Heroin users are cutting their heroin with a deadly chemical in hopes of bringing themselves 'as close to the line as possible'
There is an alarming new trend among heroin users.
They're mixing the drug with the synthetic opiate fentanyl — an anesthetic that is 30-to-50 times more potent than heroin, and infinitely more deadly.
"The big thing with heroin users now is finding heroin laced with fentanyl," explains Drug Enforcement Administration (DEA) Spokesperson Matthew Barden to Business Insider. "Fentanyl to the touch in its pure form will kill you by touching it."
Barden recalls an addict who used heroin laced with fentanyl explaining his decision:
The junkie said, "Hey, ya know what? We all know that it could very well kill us, but that is exactly what we are looking for. To get as close to the line as we can possibly get," Barden said.
According to the National Institute on Drug Abuse, fentanyl is a powerful synthetic opiate analgesic that is 80-to-100 times more potent than morphine.
It is used to treat patients with severe pain or to manage pain after surgery. Street names for the drug include Apache, China girl, China white, dance fever, friend, goodfella, jackpot, murder 8, TNT, as well as Tango and Cash.
It works by binding to the brain's opiate receptors to drive up dopamine levels and produce a state of euphoria and relaxation. The National Institute on Drug Abuse notes that cutting fentanyl with street-sold heroin amplifies its potency and potential danger. Effects can include drowsiness, respiratory depression and arrest, nausea, confusion, constipation, unconsciousness, coma and, as Barden notes, death.

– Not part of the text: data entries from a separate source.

Lemma makedirs_rev_wf rp : ∀ w r w',
  makedirs_rev rp w = (r, w') → wf_fs (fs w) → wf_fs (fs w').
Proof.
  induction rp as [|c rp IH]; intros w r w' Hrun Hwf; simpl in Hrun.
  { by eapply os_mkdir_wf. }
  unfold bind, os_path_exists in Hrun; simpl in Hrun.
  destruct (path_exists (fs w) (rev rp)).
  { unfold ret in Hrun. by eapply os_mkdir_wf. }
  unfold ignore_file_exists in Hrun.
  destruct (makedirs_rev rp w) as [r1 w1] eqn:Hrec.
  specialize (IH _ _ _ Hrec Hwf).
  destruct r1 as [[]|[[] q| | | | |]]; simplify_eq; eauto using os_mkdir_wf.
Qed.

(** In a tree where every entry lies in a directory, everything above
    a directory is a directory. *)
Lemma wf_fs_ancestors f (p : path) :
  wf_fs f → is_dir f p = true → ∀ q, q `prefix_of` p → is_dir f q = true.
Proof.
  intros Hwf. induction p as [|c p IH] using rev_ind; intros Hp q Hq.
  { by apply prefix_nil_inv in Hq as ->. }
  destruct Hq as [k Hk]. destruct k as [|c' k _] using rev_ind.
  { rewrite app_nil_r in Hk. by subst q. }
  rewrite app_assoc in Hk. apply app_inj_tail in Hk as [-> _].
  apply IH; [|by apply prefix_app_r].
  unfold is_dir in Hp. rewrite lookup_node_snoc in Hp.
  destruct (f !! ((q ++ k) ++ [c])) as [n|] eqn:Hl; [|done].
  apply Hwf in Hl. by rewrite removelast_snoc in Hl.
Qed.

(** X6. In a file tree where every entry lies in a directory,
    [mkdir_p] keeps that shape whether it returns or raises, and once
    it has returned the path and everything above it are directories:
    the parent directories have been created where needed. *)
Theorem mkdir_p_creates_parents (p : path) (w : World) :
  wf_fs (fs w) →
  let out := mkdir_p p w in
  wf_fs (fs out.2)
  ∧ (out.1 = Ok tt → ∀ q, q `prefix_of` p → is_dir (fs out.2) q = true).
Proof.
  intros Hwf out. subst out. unfold mkdir_p.
  destruct (os_makedirs p w) as [r1 w1] eqn:Hmk.
  assert (Hwf1 : wf_fs (fs w1)) by (by eapply makedirs_rev_wf).
  destruct (os_makedirs_outcome _ _ _ _ Hmk) as [Hok _].
  destruct r1 as [[]|[e q| | | | |]]; simpl; try done.
  - split; [done|]. intros _. by apply wf_fs_ancestors; [|apply Hok].
  - destruct (bool_decide (e = EEXIST)); simpl; [|done].
    destruct (is_dir (fs w1) p) eqn:Hd; simpl; [|done].
    split; [done|]. intros _. by apply wf_fs_ancestors.
Qed.

Lemma mkdir_p_creates_parents_witness :
  let out := mkdir_p ["C:"; "build"; "a"; "b"] demo_world in
  wf_fs (fs out.2)
  ∧ (out.1 = Ok tt →
     ∀ q, q `prefix_of` ["C:"; "build"; "a"; "b"] → is_dir (fs out.2) q = true).
Proof.
  apply (mkdir_p_creates_parents ["C:"; "build"; "a"; "b"] demo_world).
  change (map_Forall (λ (p : path) (_ : node),
                        is_dir (fs demo_world) (removelast p) = true)
                     (fs demo_world)).
  apply (bool_decide_unpack _). vm_compute. exact I.
Defined.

"It takes very little for someone to overdose on it, to cause the level of respiratory depression that would cause you to die," DEA spokesperson Barbara Carreno told Reuters.
Mexican cartels produce a variant called acetyl fentanyl and smuggle it into the United States for distribution, according to an NPR report. The DEA warns that all around America, drug dealers are cutting heroin with acetyl fentanyl to drive up the potency of their product.

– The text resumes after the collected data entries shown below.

(** X6.  The cleanup script deletes nothing but files called
    [process.mark] that the walk lists: every deletion it attempts is at
    [dirpath/process.mark] for a directory of the listing whose file names
    contain [process.mark]. *)
Theorem only_process_marks_unlinked (walk : list walk_entry)
  (l : list event) (p : string) :
  Unlink p ∈ (delete_process_mark_files unlink walk l).1 ->
  Unlink p ∈ l
  \/ exists dirpath dirnames filenames,
       (dirpath, dirnames, filenames) ∈ walk
       /\ "process.mark" ∈ filenames
       /\ p = path_join dirpath "process.mark".
Proof.
  unfold delete_process_mark_files.
  apply (for_each_inv (fun l' =>
    Unlink p ∈ l' ->
    Unlink p ∈ l
    \/ exists dirpath dirnames filenames,
         (dirpath, dirnames, filenames) ∈ walk
         /\ "process.mark" ∈ filenames
         /\ p = path_join dirpath "process.mark")); [|by left].
  intros [[d ds] fs] l' Hin Hl'.
  apply (for_each_inv (fun l'' =>
    Unlink p ∈ l'' ->
    Unlink p ∈ l
    \/ exists dirpath dirnames filenames,
         (dirpath, dirnames, filenames) ∈ walk
         /\ "process.mark" ∈ filenames
         /\ p = path_join dirpath "process.mark")); [|done].
  intros f l'' Hf Hl''. rewrite visit_file_run. simpl.
  intros Hp. apply elem_of_app in Hp as [Hp|Hp]; [by apply Hl''|].
  destruct (String.eqb f "process.mark") eqn:Heq;
    [|by apply elem_of_nil in Hp].
  apply String.eqb_eq in Heq as ->.
  apply elem_of_cons in Hp as [[= ->]|Hp].
  - right. by exists d, ds, fs.
  - destruct (unlink _); apply list_elem_of_singleton in Hp; discriminate.
Qed.

End CleanupMore.

Section LossMore.
Import Trainer.
Context {F : Type} `{!Scalar F}.

Lemma broadcast2_mismatch (f : F -> F -> F) (x y : list F) :
  length x <> length y -> length x <> 1%nat -> length y <> 1%nat ->
  broadcast2 f x y
  = Raise (RuntimeError "The size of a must match the size of b").
Proof.
  intros Hne Hx Hy. unfold broadcast2.
  assert ((length x =? length y)%nat = false) as -> by by apply Nat.eqb_neq.
  destruct x as [|a [|a' x]], y as [|b [|b' y]]; simpl in *; done.
Qed.

(** X7.  On a batch of three examples [chunk(2)] gives two winning losses
    and one losing loss, and the subtraction broadcasts: [compute_loss]
    returns normally, and both winning examples are compared with the single
    losing example. *)
Theorem compute_loss_three_examples (a : args) (sched : scheduler_config)
  (p1 p2 p3 t1 t2 t3 : list F) :
  length p1 = length t1 -> length p2 = length t2 -> length p3 = length t3 ->
  let l1 := spec_example_mse p1 t1 in
  let l2 := spec_example_mse p2 t2 in
  let l3 := spec_example_mse p3 t3 in
  let r1 := spec_ratio_loss a sched l1 l3 in
  let r2 := spec_ratio_loss a sched l2 l3 in
  compute_loss a sched [p1; p2; p3] [t1; t2; t3]
  = Ret (fsub (fmean [l1; l2]) (fmean [r1; r2]), [l1; l2], [l3], [r1; r2]).
Proof.
  intros H1 H2 H3. cbv zeta. unfold compute_loss, mse_loss_none.
  rewrite bool_decide_eq_true_2 by (simpl; congruence).
  reflexivity.
Qed.

Lemma compute_loss_odd_batch_run (a : args) (sched : scheduler_config)
  (model_pred target : list (list F)) :
  length <$> model_pred = length <$> target ->
  Nat.Odd (length model_pred) ->
  length model_pred <> 3%nat ->
  compute_loss a sched model_pred target
  = Raise (if decide (length model_pred = 1%nat)
           then ValueError "not enough values to unpack"
           else RuntimeError "The size of a must match the size of b").
Proof.
  intros Hshape [k Hk] H3.
  assert (length target = length model_pred) as Hlen.
  { by rewrite <- (length_fmap length target), <- Hshape, length_fmap. }
  unfold compute_loss, mse_loss_none.
  rewrite bool_decide_eq_true_2 by done. rewrite outcome_bind_ret.
  set (losses := fmean <$> _).
  assert (length losses = (2 * k + 1)%nat) as Hl.
  { subst losses. rewrite length_fmap, length_zip_with_l_eq; [done|].
    by rewrite Hlen. }
  unfold chunk2. rewrite Hl.
  assert (((2 * k + 1 + 1) / 2)%nat = S k) as ->
    by (symmetry; apply Nat.div_unique with 0%nat; lia).
  assert ((2 * k + 1 =? 0)%nat = false) as -> by (apply Nat.eqb_neq; lia).
  destruct k as [|k].
  - simpl. rewrite decide_True by lia. reflexivity.
  - assert ((S (S k) <? 2 * S k + 1)%nat = true) as ->
      by (apply Nat.ltb_lt; lia).
    rewrite outcome_bind_ret.
    rewrite broadcast2_mismatch.
    + rewrite decide_False by lia. reflexivity.
    + rewrite !length_fmap, length_take, length_drop. lia.
    + rewrite !length_fmap, length_take. lia.
    + rewrite !length_fmap, length_drop. lia.
Qed.

(** X8.  On a batch of odd size other than three [compute_loss] raises:
    a batch of one example cannot be unpacked into two halves
    ([ValueError]), and from five examples on the two halves differ in size
    by one and cannot be broadcast ([RuntimeError]). *)
Theorem compute_loss_odd_batch_raises (a : args) (sched : scheduler_config)
  (model_pred target : list (list F)) :
  length <$> model_pred = length <$> target ->
  Nat.Odd (length model_pred) ->
  length model_pred <> 3%nat ->
  (length model_pred = 1%nat ->
   exists msg, compute_loss a sched model_pred target = Raise (ValueError msg))
  /\ (length model_pred <> 1%nat ->
      exists msg,
        compute_loss a sched model_pred target = Raise (RuntimeError msg)).
Proof.
  intros Hshape Hodd H3.
  rewrite (compute_loss_odd_batch_run a sched model_pred target Hshape Hodd H3).
  split; intros Hone.
  - rewrite decide_True by done. by eexists.
  - rewrite decide_False by done. by eexists.
Qed.

End LossMore.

"If you make that right mix, everyone loves your stuff," Angelo Alonzo, a recovering addict who tried heroin laced with fentanyl, told NPR. "But, you know, that right mix might kill some people, too."
NPR adds that heroin laced with acetyl fentanyl can fetch a higher price on the street, and the DEA says it is not included in many screens for toxic drugs.
In a period from late 2013 through 2014, federal officials estimate that there were at least 700 fentanyl-related deaths nationwide. More recently, reports of fentanyl overdoses have spread like wildfire.
This week, Maine Gov. Paul LePage convened a summit to address the heroin crisis in his state, calling on the National Guard to aid in efforts to thwart drug traffickers.
"In July alone, we suspect that approximately one death a day in Maine was due to a drug overdose of some sort," Maine Attorney General Janet Mills told NPR. "We are confirming this with laboratory testing, but a substantial number of those involved fentanyl."
While Barden calls the issue "maddening," the bitter irony is that addicts want heroin laced with the deadly chemical.
"The sad thing is that when people hear that people are dropping or dying out there, that is usually when an addict wants that specific stuff," Alonzo told NPR.
"They think that the high is unbelievable. And they want it, and you can understand why. But that is a tough call, you are playing with your life."